Sie drehten eine Runde über den Hof und Loreena schwärmte von der Herbstjagd am Stall, die jährlich stattfand und deren Planungen aktuell auf Hochtouren liefen. Es handelte sich dabei um eine reguläre Fuchsjagd, zu der auch die Reitställe in der Umgebung geladen waren. Drum herum gab es dann noch ein Hoffest, bei dem es immer vier Trubel gab. Zwischen den Zeilen hörte Raffi heraus, dass sich an dem Tag kaum einer in Sachen Alkoholkonsum zurückhielt. Alles in allem klang es jedoch nach einer sehr kommunikativen Einstellergemeinschaft.

An beiden Ställen hatte Raffi ein gutes Gefühl gehabt. Beide Ställe boten gute Bedingungen für die Pferdehaltung an. Bei Meyer erwartete sie aus den Erzählungen eine hochgradig aktive Stallgemeinschaft, aber Probleme, ihr eigenes Training unterzubringen, wenn auch alle anderen schon Stunden nahmen. Das kannte sie jetzt seit einem halben Jahr zur Genüge. Auf Moorwiesen schien es aktuell etwas ruhiger zuzugehen, dafür würde sie keine Probleme haben, auch Training zu bekommen. Zusammen mit ihrer Schwester erörterte sie abends das Für und Wider beider Ställe. Obwohl Marie keine Reiterseele war und nur in Jugendjahren mal Reitstunden genommen hatte, konnte sie die richtigen Fragen stellen. Für Raffi kristallisierte sich in dem Gespräch langsam heraus, wie ihre Vorstellungen eigentlich aussahen und welcher Stall auch mit Blick auf ihre persönlichen Ziele eher in Frage kam.

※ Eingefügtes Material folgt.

(** * MiddlePanel: the search panel of the Next.js front end

    A shallow embedding of [components/MiddlePanel.tsx] (the file kept as
    [app/api/helloNextJs/route.ts]): the hook state of the component as a
    record, every handler and promise callback as a
    function on that record, the outbound requests as an explicit list of
    requests in flight, and the user and network events as a partial step
    function. *)

From Stdlib Require Import Ascii String QArith.
From stdpp Require Import base decidable option list strings pretty.

Local Close Scope Q_scope.
Local Open Scope string_scope.

(** ** JavaScript values

    [generateEmbedUrl] is declared on [string | undefined], but its guard
    tests [typeof url], so the values it can meet at run time are modelled:
    the item comes from parsed JSON. *)
Module Js.

Inductive value : Type :=
  | Undefined
  | Null
  | Bool (b : bool)
  | Number (n : Z)      (* the integral numbers are enough here *)
  | NaN
  | Str (s : string)
  | Object.             (* an opaque object without own methods *)

(** A call either returns or throws. *)
Inductive completion (A : Type) : Type :=
  | Return (a : A)
  | Throw (message : string).
Arguments Return {A} a.
Arguments Throw {A} message.

(** [ToBoolean]: what [!x] and [x && y] look at. *)
Definition truthy (v : value) : bool :=
  match v with
  | Undefined | Null | NaN => false
  | Bool b => b
  | Number n => negb (n =? 0)%Z
  | Str s => negb (String.eqb s "")
  | Object => true
  end.

(** [typeof v === "string"]. *)
Definition is_string (v : value) : bool :=
  match v with Str _ => true | _ => false end.

(** [v ?? d]. *)
Definition nullish_or (v d : value) : value :=
  match v with Undefined | Null => d | _ => v end.

End Js.

(** ** The talk-page pattern

    [/https:\/\/www\.ted\.com\/talks\/([\w_]+)/], without flags: the
    literal prefix followed by one or more of [A-Za-z0-9_], found at the
    leftmost position of the subject where it occurs. *)
Module Regex.

Definition ted_prefix : string := "https://www.ted.com/talks/".

(** The class [[\w_]]. *)
Definition word_char (c : ascii) : bool :=
  let n := nat_of_ascii c in
  (((48 <=? n) && (n <=? 57)) || ((65 <=? n) && (n <=? 90))
   || ((97 <=? n) && (n <=? 122)) || (n =? 95))%nat.

(** A string of word characters only. *)
Fixpoint all_word (s : string) : bool :=
  match s with
  | EmptyString => true
  | String c s' => word_char c && all_word s'
  end.

(** The greedy [[\w_]*]: the longest run of word characters in front. *)
Fixpoint take_word (s : string) : string :=
  match s with
  | EmptyString => EmptyString
  | String c s' => if word_char c then String c (take_word s') else EmptyString
  end.

Fixpoint strip_prefix (p s : string) : option string :=
  match p, s with
  | EmptyString, _ => Some s
  | String a p', String b s' =>
      if Ascii.eqb a b then strip_prefix p' s' else None
  | String _ _, EmptyString => None
  end.

(** An attempt to match at the start of [s]; the result is group 1. *)
Definition match_here (s : string) : option string :=
  match strip_prefix ted_prefix s with
  | Some rest =>
      match take_word rest with
      | EmptyString => None
      | name => Some name
      end
  | None => None
  end.
Lemma low_six_bits (x : N) : N.land x 0x3F = x mod 64.
Proof. exact (N.land_ones x 6). Qed.

Lemma continuation_octet (x : N) :
  N.lor 0x80 (N.land x 0x3F) = 128 + x mod 64.
Proof.
  rewrite low_six_bits. apply lor_continuation. now apply N.mod_lt.
Qed.

Lemma div_mod_split (a d : N) :
  d <> 0 -> a = d * (a / d) + a mod d /\ a mod d < d.
Proof.
  intros Hd. split; [now apply N.div_mod | now apply N.mod_lt].
Qed.

Ltac split_div a d :=
  let H := fresh "Hdiv" in
  let Hlt := fresh "Hmod" in
  let q := fresh "q" in
  let r := fresh "r" in
  destruct (div_mod_split a d) as [H Hlt]; [discriminate|];
  set (q := a / d) in *; set (r := a mod d) in *; clearbody q r.

Lemma utf8_char_standard (ch : N) :
  utf8_char ch =
    if Standard.scalar_value ch
    then Ok (Standard.utf8_octets_of ch)
    else Raise UnicodeEncodeError.
Proof.
  unfold utf8_char, Standard.scalar_value, Standard.utf8_octets_of.
  rewrite !continuation_octet, !N.shiftr_div_pow2.
  change (2 ^ 6) with 64. change (2 ^ 12) with 4096. change (2 ^ 18) with 262144.
  destruct (N.ltb_spec ch 128) as [H1|H1].
  { replace (ch <? 0xD800) with true by (symmetry; apply N.ltb_lt; lia).
    reflexivity. }
  destruct (N.ltb_spec ch 2048) as [H2|H2].
  { replace (ch <? 0xD800) with true by (symmetry; apply N.ltb_lt; lia).
    cbn [orb]. rewrite lor_lead2; [reflexivity|].
    split_div ch 64. lia. }
  destruct (N.leb_spec 0xD800 ch) as [H3|H3];
    destruct (N.leb_spec ch 0xDFFF) as [H4|H4]; cbn [andb].
  - replace (ch <? 0xD800) with false by (symmetry; apply N.ltb_ge; lia).
    replace (0xDFFF <? ch) with false by (symmetry; apply N.ltb_ge; lia).
    reflexivity.
  - replace (ch <? 0xD800) with false by (symmetry; apply N.ltb_ge; lia).
    replace (0xDFFF <? ch) with true by (symmetry; apply N.ltb_lt; lia).
    cbn [orb andb].
    destruct (N.ltb_spec ch 65536) as [H5|H5].
    + replace (ch <? 0x110000) with true by (symmetry; apply N.ltb_lt; lia).
      rewrite lor_lead3; [reflexivity|]. split_div ch 4096. lia.
    + destruct (N.ltb_spec ch 0x110000) as [H6|H6]; [|reflexivity].
      rewrite lor_lead4; [reflexivity|]. split_div ch 262144. lia.
  - replace (ch <? 0xD800) with true by (symmetry; apply N.ltb_lt; lia).
    cbn [orb].
    replace (ch <? 65536) with true by (symmetry; apply N.ltb_lt; lia).
    rewrite lor_lead3; [reflexivity|]. split_div ch 4096. lia.
  - lia.
Qed.

Lemma encode_utf8_standard (s : str) :
  encode_utf8 s = Standard.utf8_octets s.
Proof.
  unfold Standard.utf8_octets.
  induction s as [|ch s IH].
  - reflexivity.
  - cbn [encode_utf8 forallb List.map List.concat].
    rewrite utf8_char_standard, IH.
    destruct (Standard.scalar_value ch); cbn [bind andb]; [|reflexivity].
    now destruct (forallb Standard.scalar_value s).
Qed.
Notation "x <- m ;; k" := (bind m (fun x => k))
  (at level 61, m at next level, right associativity).

(** "Handle input". *)
Definition handleInput (inp : Inputs) (s : GameState) : GameState :=
  if space inp then
    let b := bird s in
    set_bird s (Bird.mk (Bird.x b) (Bird.y b) JUMP_FORCE (Bird.size b))
  else s.

(** "Update bird physics": [velocity += GRAVITY; y += velocity]. *)
Definition birdPhysics (s : GameState) : GameState :=
  let b := bird s in
  let v := Bird.velocity b + GRAVITY in
  set_bird s (Bird.mk (Bird.x b) (Bird.y b + v) v (Bird.size b)).

(** "Keep bird in bounds", first test. *)
Definition clampTop (s : GameState) : GameState :=
  let b := bird s in
  if Num.ltb (Bird.y b) 0 then
    set_bird s (Bird.mk (Bird.x b) 0 0 (Bird.size b))
  else s.

(** "Keep bird in bounds", second test. *)
Definition clampBottom (s : GameState) : GameState :=
  let b := bird s in
  if Num.ltb (CANVAS_HEIGHT - Bird.size b) (Bird.y b) then
    {| bird := Bird.mk (Bird.x b) (CANVAS_HEIGHT - Bird.size b)
                       (Bird.velocity b) (Bird.size b);
       bullets := bullets s;
       enemies := enemies s;
       obstacles := obstacles s;
       score := score s;
       gameRunning := false;
       gameOver := true |}
  else s.

(** The state after integration, and whether each clamp fires in a tick. *)
Definition integrated (inp : Inputs) (s : GameState) : GameState :=
  birdPhysics (handleInput inp s).

Definition upperClampFires (inp : Inputs) (s : GameState) : bool :=
  Num.ltb (Bird.y (bird (integrated inp s))) 0.

Definition lowerClampFires (inp : Inputs) (s : GameState) : bool :=
  let b := bird (clampTop (integrated inp s)) in
  Num.ltb (CANVAS_HEIGHT - Bird.size b) (Bird.y b).

(** "Update bullets". *)
Definition advanceBullet (b : Bullet.t) : Bullet.t :=
  {| Bullet.x := Bullet.x b + Bullet.velocity b;
     Bullet.y := Bullet.y b;
     Bullet.velocity := Bullet.velocity b;
     Bullet.size := Bullet.size b |}.

Definition bulletOnScreen (b : Bullet.t) : bool :=
  Num.ltb (Bullet.x b) CANVAS_WIDTH.

Definition updateBullets (s : GameState) : GameState :=
  set_bullets s (filter bulletOnScreen (map advanceBullet (bullets s))).

(** "Update obstacles". *)
Definition scrollObstacle (o : Obstacle.t) : Obstacle.t :=
  {| Obstacle.x := Obstacle.x o - 3;
     Obstacle.topHeight := Obstacle.topHeight o;
     Obstacle.gap := Obstacle.gap o;
     Obstacle.width := Obstacle.width o |}.

Definition scrollObstacles (s : GameState) : GameState :=
  set_obstacles s (map scrollObstacle (obstacles s)).

(** [obstacles[obstacles.length - 1]]: [undefined] on the empty array. *)
Definition lastObstacle (l : list Obstacle.t) : option Obstacle.t :=
  nth_error l (length l - 1).

(** "Add new obstacles".  [&&] evaluates the read of the last obstacle only
    when fewer than four obstacles exist; [.x] of [undefined] throws. *)
Definition addObstacle (inp : Inputs) (s : GameState) : option GameState :=
  if (length (obstacles s) <? 4)%nat then
    o <- lastObstacle (obstacles s) ;;
    if Num.ltb (Obstacle.x o) (CANVAS_WIDTH - 300) then
      Some (set_obstacles s
              (obstacles s ++
               [ Obstacle.mk CANVAS_WIDTH (rndHeight inp * 200 + 100)
                             OBSTACLE_GAP OBSTACLE_WIDTH ]))
    else Some s
  else Some s.

(** "Remove off-screen obstacles and add score": the callback of [filter]
    increments the score each time it rejects an obstacle. *)
Definition offScreen (o : Obstacle.t) : bool :=
  Num.ltb (Obstacle.x o + Obstacle.width o) 0.

Fixpoint dropObstacles (l : list Obstacle.t) (sc : Z)
  : list Obstacle.t * Z :=
  match l with
  | [] => ([], sc)
  | o :: l' =>
      if offScreen o then dropObstacles l' (sc + 1)%Z
      else let (kept, sc') := dropObstacles l' sc in (o :: kept, sc')
  end.

Definition removeOffscreen (s : GameState) : GameState :=
  let (kept, sc) := dropObstacles (obstacles s) (score s) in
  mkState (bird s) (bullets s) (enemies s) kept sc
          (gameRunning s) (gameOver s).

(** "Update enemies". *)
Definition advanceEnemy (e : Enemy.t) : Enemy.t :=
  {| Enemy.x := Enemy.x e + Enemy.velocityX e;
     Enemy.y := Enemy.y e + Enemy.velocityY e;
     Enemy.velocityX := Enemy.velocityX e;
     Enemy.velocityY := Enemy.velocityY e;
     Enemy.size := Enemy.size e;
     Enemy.type := Enemy.type e |}.

Definition enemyOnScreen (e : Enemy.t) : bool :=
  Num.ltb (- Enemy.size e) (Enemy.x e)
  && Num.ltb (Enemy.x e) (CANVAS_WIDTH + Enemy.size e)
  && Num.ltb (- Enemy.size e) (Enemy.y e)
  && Num.ltb (Enemy.y e) (CANVAS_HEIGHT + Enemy.size e).

Definition updateEnemies (s : GameState) : GameState :=
  set_enemies s (filter enemyOnScreen (map advanceEnemy (enemies s))).

(** "Spawn enemies randomly".
    [['top','bottom','left','right'][Math.floor (r * 4)]]; outside the
    array the read gives [undefined]. *)
Definition pickType (r : Q) : option EnemyType :=
  match Qfloor (r * 4) with
  | 0%Z => Some Top
  | 1%Z => Some Bottom
  | 2%Z => Some Left
  | 3%Z => Some Right
  | _ => None
  end.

Um 20 Uhr nahm sie schließlich das Handy in die Hand und suchte aus der Anrufliste die richtige Nummer heraus.
"Moorwiesen?", meldete sich Marit am anderen Ende der Leitung.
"Hallo Marit, Raphaela Hoffmann hier. Ich war heute bei euch, um mir den Stall anzuschauen", grüßte Raffi zurück.
"Ah, ich hab mich schon gefragt, ob du dich wohl melden würdest", lachte Marit.
"Ja, ich hab ein bisschen überlegen müssen, aber ich glaube, Esme und ich sind bei euch gut aufgehoben. Was hast du noch mal gesagt, als ich vorgestern das erste Mal angerufen habe? Ich könnte Sonntag einziehen?", witzelte Raffi.
"Ja, wie ich erzählt habe, aktuell haben wir ein bisschen Leerstand", bestätigte Marit, was Raffi eigentlich als Witz gemeint hatte, "Brauchst du einen Fahrer oder hast du selbst Hänger und Führerschein?"